Waspada! 5 Frasa yang Digunakan Si Manipulator untuk Mengendalikan Pasangannya dalam Suatu Hubungan

ilustrasi seorang manipulator. (Freepik)

 

JawaPos.com - Manipulasi, sayangnya, lebih sering terjadi dalam hubungan daripada yang kita akui. Manipulasi adalah membuat seseorang bertindak sesuai dengan keinginan Anda, sambil menutupi motif Anda yang sebenarnya.

Sebagai seseorang yang pernah menjadi korban manipulasi, saya telah belajar untuk mengenali tanda-tandanya. Dan percayalah, ada beberapa frasa tertentu yang sering digunakan oleh para manipulator ulung. 

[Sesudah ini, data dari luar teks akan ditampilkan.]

Lemma FillPayload_inv lo q now :
  sq_inv lo q →
  ∃ r p q', SendQueueFillPayload q now = Some (r, p, q') ∧ sq_inv lo q' ∧
    (r = BFX_RESULT_NOT_CHANGED ∧ q' = q ∧ sc_lostBlocks (sq_ctx q) = [] ∧ sd_unSend (sq_sending q) = 0 ∨
     r = BFX_RESULT_SUCCESS ∧ filled q q' p now).
Proof.
  intros Hq. unfold SendQueueFillPayload. destruct (sc_lostBlocks (sq_ctx q)) as [|b losts] eqn:E.
  - destruct (fill_new lo q (sq_mtu q) now BFX_RESULT_NOT_CHANGED Hq (si_mtu _ _ Hq))
      as (r & p & q' & H & Hq' & Hc).
    exists r, p, q'. split; [exact H|]. split; [done|]. destruct Hc as [(? & ? & ? & ?)|(? & ? & ? & ? & ?)]; tauto.
  - pose proof (resend_queue lo q b losts now Hq E) as H.
    destruct (resend (sq_ctx q) b losts now) as [p c'].
    destruct H as (Hq' & Hp & Hran & [Ea Ep] & _). eexists _, _, _. split; [done|]. split; [done|].
    right. split; [done|]. split; [done|]. split; [done|]. split; [done|]. left. split_and!; [by rewrite E|done|done].
Qed.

Dalam artikel ini, saya akan membagikan 5 frasa yang digunakan oleh para master manipulator untuk mengendalikan pasangannya dalam suatu hubungan. Ini adalah frasa yang harus Anda waspadai, terutama jika digunakan terlalu sering. Berikut 5 frasanya, dikutip dari hackspirit pada Minggu (1/12).

1) Kamu bereaksi berlebihan

Manipulasi sering kali dimulai dengan melemahkan perasaan atau reaksi seseorang secara halus. Manipulator yang handal adalah ahli dalam mengabaikan kekhawatiran atau perasaan pasangannya. Salah satu frasa umum yang mereka gunakan adalah “Kamu berlebihan”.

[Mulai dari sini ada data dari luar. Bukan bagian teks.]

(** A transfer of three bytes: handed over, sent, saved, committed,
    acknowledged, confirmed and handed back. *)
Lemma transfer_end_to_end_witness :
  ∃ t, rtc (t_step (λ p, p)) (t_init 0 1000 (λ a, a - 4096)) t ∧
    run_popped (tr_run t) ≠ [] ∧
    mjoin (payload_of <$> th_delivered (tr_recv t)) = slice (λ p, p) 0 (rq_read (th_queue (tr_recv t))).
Proof.
  assert (∃ t, rtc (t_step (λ p, p)) (t_init 0 1000 (λ a, a - 4096)) t ∧ run_popped (tr_run t) ≠ []) as (t & Ht & Hp).
  { eexists. split.
    { eapply rtc_l; [eapply (t_add _ _ _ _ _ _ _ _ 4096 3 1); [done|done|intros i Hi; simpl; lia|reflexivity]|].
      eapply rtc_l; [eapply (t_send _ _ _ _ _ _ _ _ (mkPayload 0 4096 3)); apply (sends_any _ _ _ 5); vm_compute; reflexivity|].
      eapply rtc_l; [eapply (t_space _ _ _ _ _ _ _ _ 100 4 [9; 9; 9; 9] 1); [done|done|reflexivity]|].
      eapply rtc_l; [eapply (t_arrive _ _ _ _ _ _ _ _ (mkPacket 0 [0; 1; 2]) 3); [by left|vm_compute; reflexivity|done]|].
      eapply rtc_l; [eapply (t_update _ _ _ _ _ _ [] 0 3 []); vm_compute; reflexivity|].
      eapply rtc_l; [eapply t_ack|].
      eapply rtc_l; [eapply (t_confirm _ _ _ _ _ _ _ _ 3 None); [by left|vm_compute; reflexivity]|].
      eapply rtc_l; [eapply (t_complete _ _ _ _ _ _ _ _ 3 77); [vm_compute; discriminate|vm_compute; reflexivity]|].
      apply rtc_refl. }
    done. }
  exists t. split; [exact Ht|]. split; [exact Hp|].
  exact (proj1 (transfer_end_to_end (λ p, p) 0 1000 _ t ltac:(done) ltac:(done) Ht)).
Defined.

Frasa ini adalah alat manipulasi klasik. Ini dirancang untuk membuat orang lain mempertanyakan penilaian dan emosi mereka sendiri. Seiring waktu, hal ini dapat menyebabkan hilangnya rasa percaya diri, sehingga lebih mudah bagi manipulator untuk mengendalikan mereka.

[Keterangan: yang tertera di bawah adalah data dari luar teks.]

(* ===== verification/Binary64.v ===== *)
(** * Double precision arithmetic

    The value of a C [double] as a rational, and the rounding of IEEE 754
    binary64 to nearest, ties to even, for results in the normal range.  The
    congestion control computes its gain with a few such operations. *)

From S2P Require Import Prelude.
From Stdlib Require Import QArith Lqa Qround.
#[local] Open Scope Z_scope.

(** [n / d] rounded to an integer, ties to even; [d] is positive. *)
Definition round_half_even (n d : Z) : Z :=
  let q := n / d in
  let r := n mod d in
  if 2 * r <? d then q else if d <? 2 * r then q + 1 else if Z.even q then q else q + 1.

(** The exponent [e] with [2^e <= n/d < 2^(e+1)]. *)
Definition ratio_exp (n d : Z) : Z :=
  let e := Z.log2 n - Z.log2 d in
  if (if 0 <=? e then 2 ^ e * d <=? n else d <=? n * 2 ^ (- e)) then e else e - 1.

(** A positive ratio rounded to 53 significant bits. *)
Definition round_pos (n d : Z) : Q :=
  let sh := ratio_exp n d - 52 in
  if 0 <=? sh then inject_Z (round_half_even n (d * 2 ^ sh) * 2 ^ sh)
  else Qmake (round_half_even (n * 2 ^ (- sh)) d) (Z.to_pos (2 ^ (- sh))).

Definition rnd (x : Q) : Q :=
  if Qnum x =? 0 then 0%Q
  else if 0 <? Qnum x then round_pos (Qnum x) (Zpos (Qden x))
  else Qopp (round_pos (- Qnum x) (Zpos (Qden x))).

(** The operations of C on doubles, and the conversions. *)
Definition fadd (x y : Q) : Q := rnd (x + y)%Q.
Definition fmul (x y : Q) : Q := rnd (x * y)%Q.
Definition fdiv (x y : Q) : Q := rnd (x / y)%Q.
Definition of_int (z : Z) : Q := rnd (inject_Z z).
Definition flt (x y : Q) : bool := negb (Qle_bool y x).
(** Truncation of a non-negative double. *)
Definition to_int (x : Q) : Z := Qfloor x.

Lemma round_half_even_le n d j : 0 < d → n ≤ j * d → round_half_even n d ≤ j.
Proof.
  intros Hd Hn. unfold round_half_even.
  pose proof (Z.div_mod n d ltac:(lia)) as E. pose proof (Z.mod_pos_bound n d Hd) as Hr.
  set (q := n / d) in *. set (r := n mod d) in *.
  assert (q ≤ j) by nia.
  repeat match goal with |- context [if ?a <? ?b then _ else _] => destruct (Z.ltb_spec a b) end;
    try lia; try (assert (q ≠ j) by nia; lia).
  destruct (Z.even q); [lia|]. assert (q ≠ j) by nia. lia.
Qed.

Lemma round_half_even_nonneg n d : 0 < d → 0 ≤ n → 0 ≤ round_half_even n d.
Proof.
  intros Hd Hn. unfold round_half_even. pose proof (Z.div_pos n d Hn Hd).
  repeat case_match; lia.
Qed.

Lemma ratio_exp_large n d k : 0 < n → 0 < d → n ≤ k * d → 0 ≤ k < 2 ^ 53 → ratio_exp n d ≤ 52.
Proof.
  intros Hn Hd Hk Hk2. destruct (Z.le_gt_cases (ratio_exp n d) 52) as [?|Hgt]; [done|exfalso].
  assert (2 ^ 53 * d ≤ n); [|nia].
  unfold ratio_exp in Hgt.
  pose proof (Z.log2_spec n Hn) as [Hn1 _]. pose proof (Z.log2_spec d Hd) as [_ Hd2].
  pose proof (Z.log2_nonneg d) as Hld.
  set (e := Z.log2 n - Z.log2 d) in *.
  destruct (Z.leb_spec 0 e).
  - destruct (Z.leb_spec (2 ^ e * d) n).
    + assert (2 ^ 53 ≤ 2 ^ e) by (apply Z.pow_le_mono_r; lia). nia.
    + assert (2 ^ (Z.log2 n) = 2 ^ (e - 1) * 2 ^ Z.succ (Z.log2 d)) as E.
      { rewrite <- Z.pow_add_r by lia. f_equal. unfold e. lia. }
      assert (2 ^ 53 ≤ 2 ^ (e - 1)) by (apply Z.pow_le_mono_r; lia). nia.
  - destruct (Z.leb_spec d (n * 2 ^ (- e))); lia.
Qed.

Lemma round_pos_le n d k :
  0 < n → 0 < d → n ≤ k * d → 0 ≤ k < 2 ^ 53 → (round_pos n d <= inject_Z k)%Q.
Proof.
  intros Hn Hd Hk Hk2. pose proof (ratio_exp_large n d k Hn Hd Hk Hk2).
  unfold round_pos. set (sh := ratio_exp n d - 52) in *.
  destruct (Z.leb_spec 0 sh).
  - assert (sh = 0) as -> by lia. rewrite Z.pow_0_r, !Z.mul_1_r. unfold Qle. simpl.
    pose proof (round_half_even_le n d k Hd Hk). lia.
  - assert (Hp : 0 < 2 ^ (- sh)) by (apply Z.pow_pos_nonneg; lia).
    unfold Qle. simpl. rewrite Z2Pos.id by done. rewrite Z.mul_1_r.
    apply round_half_even_le; [done|]. nia.
Qed.

Lemma round_pos_nonneg n d : 0 < n → 0 < d → (0 <= round_pos n d)%Q.
Proof.
  intros Hn Hd. unfold round_pos. set (sh := ratio_exp n d - 52).
  destruct (Z.leb_spec 0 sh).
  - assert (0 < 2 ^ sh) by (apply Z.pow_pos_nonneg; lia).
    pose proof (round_half_even_nonneg n (d * 2 ^ sh) ltac:(nia) ltac:(lia)).
    unfold Qle. simpl. nia.
  - assert (0 < 2 ^ (- sh)) by (apply Z.pow_pos_nonneg; lia).
    pose proof (round_half_even_nonneg (n * 2 ^ (- sh)) d Hd ltac:(nia)). unfold Qle. simpl. lia.
Qed.

Lemma rnd_nonneg x : (0 <= x)%Q → (0 <= rnd x)%Q.
Proof.
  intros H. unfold rnd. unfold Qle in H. simpl in H.
  destruct (Z.eqb_spec (Qnum x) 0); [done|]. destruct (Z.ltb_spec 0 (Qnum x)); [|lia].
  by apply round_pos_nonneg.
Qed.

Lemma rnd_nonpos x : (x <= 0)%Q → (rnd x <= 0)%Q.
Proof.
  intros H. unfold rnd. unfold Qle in H. simpl in H.
  destruct (Z.eqb_spec (Qnum x) 0); [done|]. destruct (Z.ltb_spec 0 (Qnum x)); [lia|].
  pose proof (round_pos_nonneg (- Qnum x) (Zpos (Qden x)) ltac:(lia) ltac:(lia)). lra.
Qed.

(** Rounding does not cross an integer of 53 bits. *)
Lemma rnd_le x k : (x <= inject_Z k)%Q → 0 ≤ k < 2 ^ 53 → (rnd x <= inject_Z k)%Q.
Proof.
  intros H Hk. assert (0 <= inject_Z k)%Q by (unfold Qle; simpl; lia).
  destruct (Qlt_le_dec 0 x) as [Hx|Hx]; [|pose proof (rnd_nonpos x Hx); lra].
  unfold rnd. unfold Qlt in Hx. simpl in Hx. destruct (Z.eqb_spec (Qnum x) 0); [lia|].
  destruct (Z.ltb_spec 0 (Qnum x)); [|lia]. unfold Qle in H. simpl in H.
  apply round_pos_le; lia.
Qed.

Kenyataannya, setiap orang memiliki hak atas perasaan dan respons mereka. Memberi label pada mereka sebagai reaksi yang berlebihan adalah cara untuk tidak memvalidasi pengalaman orang tersebut.

2) Saya tidak pernah mengatakan itu

Yang satu ini sangat dekat dengan kehidupan saya. Saya pernah berada dalam sebuah hubungan di mana “Saya tidak pernah mengatakan itu” adalah frasa yang sering digunakan.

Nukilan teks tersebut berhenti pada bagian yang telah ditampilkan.